REQUIRED WORK -
Which lines in the records below mention the word "positive"? Copy each one out.

BEGIN EXTRACTED ENTRIES

(* ===== verification/NodePluginHost.v ===== *)
(** * Plugin host requests

    [contracts/src/node/plugin_host.rs]: reading the capabilities of a node's plugin host, and
    authorizing one trust root together with one policy.  The plugin host protocol itself belongs
    to [a3s_use_core]; what the node commands use of it is the class [UseContract]. *)

From Stdlib Require Import ZArith NArith Lia String.
From S2P Require Import Prelude RustStd External Text SharedKernel Resources NodeArtifacts.

(** The error of an [a3s_use_core] or [a3s_code_core] validation, of which the source uses the code. *)
Definition coded : Type := string + unit.

(** [.map_err(|error| format!(message, error.code))] *)
Definition map_code (message : string) (r : coded) : result unit :=
  match r with inl code => errf message [FStr code] | inr _ => Ok tt end.

Class UseContract := {
  PluginHostPlanRequest : Type;
  PluginHostApplyRequest : Type;
  PluginHostEnablementPlanRequest : Type;
  PluginHostObservationRequest : Type;
  PluginHostCapabilities : Type;
  PluginHostPlanResult : Type;
  PluginHostApplyResult : Type;
  PluginHostEnablementPlanResult : Type;
  PluginHostObservationResult : Type;
  plan_request_eq_dec :: EqDecision PluginHostPlanRequest;
  apply_request_eq_dec :: EqDecision PluginHostApplyRequest;
  enablement_request_eq_dec :: EqDecision PluginHostEnablementPlanRequest;
  observation_request_eq_dec :: EqDecision PluginHostObservationRequest;
  capabilities_eq_dec :: EqDecision PluginHostCapabilities;
  plan_result_eq_dec :: EqDecision PluginHostPlanResult;
  apply_result_eq_dec :: EqDecision PluginHostApplyResult;
  enablement_result_eq_dec :: EqDecision PluginHostEnablementPlanResult;
  observation_result_eq_dec :: EqDecision PluginHostObservationResult;
  PLUGIN_HOST_PLAN_REQUEST_SCHEMA : string;
  PLUGIN_HOST_APPLY_REQUEST_SCHEMA : string;
  PLUGIN_HOST_ENABLEMENT_PLAN_REQUEST_SCHEMA : string;
  PLUGIN_HOST_OBSERVATION_REQUEST_SCHEMA : string;
  plan_request_validate : PluginHostPlanRequest -> coded;
  apply_request_validate : PluginHostApplyRequest -> coded;
  enablement_request_validate : PluginHostEnablementPlanRequest -> coded;
  observation_request_validate : PluginHostObservationRequest -> coded;
  (** [assignment_generation] *)
  plan_request_generation : PluginHostPlanRequest -> N;
  apply_request_generation : PluginHostApplyRequest -> N;
  enablement_request_generation : PluginHostEnablementPlanRequest -> N;
  observation_request_generation : PluginHostObservationRequest -> N;
  plan_request_to_json : PluginHostPlanRequest -> json;
  apply_request_to_json : PluginHostApplyRequest -> json;
  enablement_request_to_json : PluginHostEnablementPlanRequest -> json;
  observation_request_to_json : PluginHostObservationRequest -> json;
  capabilities_validate : PluginHostCapabilities -> coded;
  plan_result_validate : PluginHostPlanResult -> coded;
  apply_result_validate : PluginHostApplyResult -> coded;
  enablement_result_validate : PluginHostEnablementPlanResult -> coded;
  observation_result_validate : PluginHostObservationResult -> coded;
  plan_result_validate_for : PluginHostPlanResult -> PluginHostPlanRequest -> PluginHostCapabilities -> coded;
  apply_result_validate_for : PluginHostApplyResult -> PluginHostApplyRequest -> PluginHostCapabilities -> coded;
  enablement_result_validate_for :
    PluginHostEnablementPlanResult -> PluginHostEnablementPlanRequest -> PluginHostCapabilities -> coded;
  observation_result_validate_for :
    PluginHostObservationResult -> PluginHostObservationRequest -> PluginHostCapabilities -> coded;
  (** [plan.plan.plan.created_at_ms], [applied.completed_at_ms], [planned_at_ms], [observed_at_ms] *)
  plan_result_created_at_ms : PluginHostPlanResult -> N;
  apply_result_completed_at_ms : PluginHostApplyResult -> N;
  enablement_result_planned_at_ms : PluginHostEnablementPlanResult -> N;
  observation_result_observed_at_ms : PluginHostObservationResult -> N;
  plan_result_replayed : PluginHostPlanResult -> bool;
  apply_result_replayed : PluginHostApplyResult -> bool;
  enablement_result_replayed : PluginHostEnablementPlanResult -> bool;
}.

Module NodePluginHostCapabilitiesRequest.

Record t := Mk { schema : string; generation : N }.

#[global] Instance t_eq_dec : EqDecision t.
Proof. solve_decision. Defined.

Definition SCHEMA : string := "a3s.cloud.plugin-host-capabilities-request.v1".

Definition validate (self : t) : result unit :=
  check_schema self.(schema) SCHEMA "unsupported Plugin Host capabilities request schema {:?}" ;;
  fail_if (self.(generation) =? 0)%N "Plugin Host capabilities request generation must be positive".

Definition new (generation : N) : result t :=
  let request := Mk SCHEMA generation in
  validate request ;; Ok request.

Definition to_json (self : t) : json :=
  JObj [("schema", JStr self.(schema)); ("generation", JNum self.(generation))]%string.

End NodePluginHostCapabilitiesRequest.

Module NodePluginHostAuthorizeTrustRequest.

Record t := Mk { schema : string; generation : N; trust_root : ArtifactRef.t; policy_acl : ArtifactRef.t }.

#[global] Instance t_eq_dec : EqDecision t.
Proof. solve_decision. Defined.

Definition SCHEMA : string := "a3s.cloud.plugin-host-authorize-trust-request.v1".
Definition TRUST_ROOT_MOUNT : string := "plugin-trust-root".
Definition POLICY_ACL_MOUNT : string := "plugin-policy-acl".

Definition artifact_for_mount (self : t) (mount_name : string) : option ArtifactRef.t :=
  if mount_name == TRUST_ROOT_MOUNT then Some self.(trust_root)
  else if mount_name == POLICY_ACL_MOUNT then Some self.(policy_acl)
  else None.

Section requests.
Context `{ArtifactContract} `{External}.

Definition validate (self : t) : result unit :=
  check_schema self.(schema) SCHEMA "unsupported Plugin Host authorize-trust request schema {:?}" ;;
  fail_if (self.(generation) =? 0)%N "Plugin Host authorize-trust request generation must be positive" ;;
  validate_cloud_artifact self.(trust_root) ;;
  validate_cloud_artifact self.(policy_acl) ;;
  fail_if (self.(trust_root).(ArtifactRef.media_type) != PLUGIN_TRUST_ROOT_MEDIA_TYPE)
    "Plugin Host trust-root Artifact media type is unsupported" ;;
  fail_if (self.(policy_acl).(ArtifactRef.media_type) != PLUGIN_POLICY_ACL_MEDIA_TYPE)
    "Plugin Host policy ACL Artifact media type is unsupported" ;;
  fail_if (self.(trust_root).(ArtifactRef.digest) == self.(policy_acl).(ArtifactRef.digest))
    "Plugin Host trust-root and policy ACL digests must differ".

Definition new (generation : N) (trust_root policy_acl : ArtifactRef.t) : result t :=
  let request := Mk SCHEMA generation trust_root policy_acl in
  validate request ;; Ok request.

Definition from_digests (generation : N) (trust_root_digest policy_digest : string) : result t :=
  trust_root_uri ← artifact_uri trust_root_digest;
  policy_uri ← artifact_uri policy_digest;
  new generation (ArtifactRef.Mk trust_root_uri trust_root_digest PLUGIN_TRUST_ROOT_MEDIA_TYPE)
    (ArtifactRef.Mk policy_uri policy_digest PLUGIN_POLICY_ACL_MEDIA_TYPE).

Definition to_json (self : t) : json :=
  JObj [("schema", JStr self.(schema));
        ("generation", JNum self.(generation));
        ("trust_root", artifact_to_json self.(trust_root));
        ("policy_acl", artifact_to_json self.(policy_acl))]%string.

Definition binding_digest (self : t) : result string :=
  validate self ;;
  digest_json (to_json self) "could not encode Plugin Host authorize-trust request: {error}".

End requests.
End NodePluginHostAuthorizeTrustRequest.

Module NodePluginHostTrustAuthorized.

Record t := Mk {
  schema : string;
  generation : N;
  trust_root_digest : string;
  policy_digest : string;
  authorized_at : Time;
}.

#[global] Instance t_eq_dec : EqDecision t.
Proof. solve_decision. Defined.
#[global] Instance t_eta : Eta t := fun r =>
  Mk r.(schema) r.(generation) r.(trust_root_digest) r.(policy_digest) r.(authorized_at).

Definition SCHEMA : string := "a3s.cloud.plugin-host-trust-authorized.v1".

Definition validate (self : t) : result unit :=
  check_schema self.(schema) SCHEMA "unsupported Plugin Host trust-authorized schema {:?}" ;;
  fail_if (self.(generation) =? 0)%N "Plugin Host trust-authorized generation must be positive" ;;
  validate_lower_sha256 "trust-root digest" self.(trust_root_digest) ;;
  validate_lower_sha256 "policy digest" self.(policy_digest) ;;
  fail_if (self.(trust_root_digest) == self.(policy_digest))
    "Plugin Host trust-root and policy digests must differ".

Definition new (generation : N) (trust_root_digest policy_digest : string) (authorized_at : Time) : result t :=
  let authorized := Mk SCHEMA generation trust_root_digest policy_digest authorized_at in
  validate authorized ;; Ok authorized.

Definition validate_for `{ArtifactContract} (self : t) (request : NodePluginHostAuthorizeTrustRequest.t) :
    result unit :=
  validate self ;;
  NodePluginHostAuthorizeTrustRequest.validate request ;;
  fail_if ((self.(generation) != request.(NodePluginHostAuthorizeTrustRequest.generation))
           || (self.(trust_root_digest)
                 != request.(NodePluginHostAuthorizeTrustRequest.trust_root).(ArtifactRef.digest))
           || (self.(policy_digest)
                 != request.(NodePluginHostAuthorizeTrustRequest.policy_acl).(ArtifactRef.digest)))
    "Plugin Host trust-authorized result does not match its authorize-trust request".

End NodePluginHostTrustAuthorized.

END EXTRACTED ENTRIES

OUTPUT OF THE EXERCISE -
  fail_if (self.(generation) =? 0)%N "Plugin Host capabilities request generation must be positive".
  fail_if (self.(generation) =? 0)%N "Plugin Host authorize-trust request generation must be positive" ;;
  fail_if (self.(generation) =? 0)%N "Plugin Host trust-authorized generation must be positive" ;;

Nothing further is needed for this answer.